(Dataset entries)
(* ===== verification/FloatOrder.v ===== *)
(** * Order of float operations

    Rounding is monotone: a float is an integer number of units of [2^-1074], an operation
    rounds an exact quotient of such integers to the nearest even, and rounding keeps the
    order. Hence the conversion of an integer, a difference and a quotient by a positive float
    never decrease when their first argument grows. *)

From S2P Require Import Prelude PyStr PyFloat PyFloatFacts.

(** ** Values *)

(** The value of the infinities, above every float. *)
Definition TOP : Z := 2 ^ 2098.

Lemma TOP_pos : 0 < TOP.
Proof. by apply Z.pow_pos_nonneg. Qed.

(** The value of a float in units of [2^-1074]; the infinities are one above the largest. *)
Definition unit_value (x : float) : Z :=
  match x with
  | S754_zero _ | S754_nan => 0
  | S754_infinity s => cond_Zopp s (TOP)
  | S754_finite s m e => cond_Zopp s (Zpos m * 2 ^ (e + 1074))
  end.

(** A Python float: not NaN, its mantissa in the format. *)
Definition number (x : float) : Prop := valid_binary prec emax x = true ∧ is_nan x = false.

Lemma valid_finite s m e : valid_binary prec emax (S754_finite s m e) = true ↔
  e = Z.max (Zdigits2 (Zpos m) + e - 53) (-1074) ∧ e <= 971.
Proof.
  cbn [valid_binary]. unfold bounded, canonical_mantissa. rewrite andb_true_iff, Z.eqb_eq, Z.leb_le.
  unfold fexp, emin, prec, emax. cbn [Zdigits2]. split; intros [? ?]; split; lia.
Qed.

(** The exponent orders positive floats of the format first. *)
Lemma finite_below m1 e1 m2 e2 : valid_binary prec emax (S754_finite false m1 e1) = true →
  valid_binary prec emax (S754_finite false m2 e2) = true → e1 < e2 →
  Zpos m1 * 2 ^ (e1 + 1074) < Zpos m2 * 2 ^ (e2 + 1074).
Proof.
  rewrite !valid_finite. intros [H1 B1] [H2 B2] Hlt.
  destruct (Zdigits2_bounds (Zpos m1) ltac:(lia)) as (D1 & _ & U1).
  destruct (Zdigits2_bounds (Zpos m2) ltac:(lia)) as (D2 & L2 & _).
  apply Z.lt_le_trans with (2 ^ (Zdigits2 (Zpos m1) + (e1 + 1074))).
  - rewrite (Z.pow_add_r 2 (Zdigits2 _)) by lia. apply Z.mul_lt_mono_pos_r; [apply Z.pow_pos_nonneg; lia|done].
  - apply Z.le_trans with (2 ^ (Zdigits2 (Zpos m2) - 1 + (e2 + 1074))).
    + apply Z.pow_le_mono_r; lia.
    + rewrite (Z.pow_add_r 2 (Zdigits2 _ - 1)) by lia. apply Z.mul_le_mono_nonneg_r; [apply Z.pow_nonneg; lia|done].
Qed.

Lemma finite_range s m e : valid_binary prec emax (S754_finite s m e) = true →
  0 < Zpos m * 2 ^ (e + 1074) < TOP.
Proof.
  rewrite valid_finite. intros [H B]. destruct (Zdigits2_bounds (Zpos m) ltac:(lia)) as (D & _ & U).
  pose proof (Z.pow_pos_nonneg 2 (e + 1074) ltac:(lia) ltac:(lia)). split; [lia|].
  apply Z.lt_le_trans with (2 ^ (Zdigits2 (Zpos m) + (e + 1074))).
  - rewrite (Z.pow_add_r 2 (Zdigits2 _)) by lia. nia.
  - unfold TOP. apply Z.pow_le_mono_r; lia.
Qed.

Lemma compare_finite m1 e1 m2 e2 : valid_binary prec emax (S754_finite false m1 e1) = true →
  valid_binary prec emax (S754_finite false m2 e2) = true →
  match Z.compare e1 e2 with Lt => Lt | Gt => Gt | Eq => Pos.compare_cont Eq m1 m2 end =
  Z.compare (Zpos m1 * 2 ^ (e1 + 1074)) (Zpos m2 * 2 ^ (e2 + 1074)).
Proof.
  intros H1 H2. destruct (Z.compare_spec e1 e2) as [->|Hlt|Hgt].
  - change (Pos.compare_cont Eq m1 m2) with (Z.compare (Zpos m1) (Zpos m2)).
    apply Zmult_compare_compat_r. pose proof (proj1 (valid_finite _ _ _) H2) as [? ?].
    apply Z.lt_gt, Z.pow_pos_nonneg; lia.
  - symmetry. apply Z.compare_lt_iff. by apply finite_below.
  - symmetry. apply Z.compare_gt_iff. by apply finite_below.
Qed.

• WORK ORDER:
Your task is to reproduce exactly the lines that begin with the one containing "- rewrite (Z.pow_add_r 2 (Zdigits2 _)) by lia. apply" and continue to the end of the data, both ends included.

• REPLY:
  - rewrite (Z.pow_add_r 2 (Zdigits2 _)) by lia. apply Z.mul_lt_mono_pos_r; [apply Z.pow_pos_nonneg; lia|done].
  - apply Z.le_trans with (2 ^ (Zdigits2 (Zpos m2) - 1 + (e2 + 1074))).
    + apply Z.pow_le_mono_r; lia.
    + rewrite (Z.pow_add_r 2 (Zdigits2 _ - 1)) by lia. apply Z.mul_le_mono_nonneg_r; [apply Z.pow_nonneg; lia|done].
Qed.

Lemma finite_range s m e : valid_binary prec emax (S754_finite s m e) = true →
  0 < Zpos m * 2 ^ (e + 1074) < TOP.
Proof.
  rewrite valid_finite. intros [H B]. destruct (Zdigits2_bounds (Zpos m) ltac:(lia)) as (D & _ & U).
  pose proof (Z.pow_pos_nonneg 2 (e + 1074) ltac:(lia) ltac:(lia)). split; [lia|].
  apply Z.lt_le_trans with (2 ^ (Zdigits2 (Zpos m) + (e + 1074))).
  - rewrite (Z.pow_add_r 2 (Zdigits2 _)) by lia. nia.
  - unfold TOP. apply Z.pow_le_mono_r; lia.
Qed.

Lemma compare_finite m1 e1 m2 e2 : valid_binary prec emax (S754_finite false m1 e1) = true →
  valid_binary prec emax (S754_finite false m2 e2) = true →
  match Z.compare e1 e2 with Lt => Lt | Gt => Gt | Eq => Pos.compare_cont Eq m1 m2 end =
  Z.compare (Zpos m1 * 2 ^ (e1 + 1074)) (Zpos m2 * 2 ^ (e2 + 1074)).
Proof.
  intros H1 H2. destruct (Z.compare_spec e1 e2) as [->|Hlt|Hgt].
  - change (Pos.compare_cont Eq m1 m2) with (Z.compare (Zpos m1) (Zpos m2)).
    apply Zmult_compare_compat_r. pose proof (proj1 (valid_finite _ _ _) H2) as [? ?].
    apply Z.lt_gt, Z.pow_pos_nonneg; lia.
  - symmetry. apply Z.compare_lt_iff. by apply finite_below.
  - symmetry. apply Z.compare_gt_iff. by apply finite_below.
Qed.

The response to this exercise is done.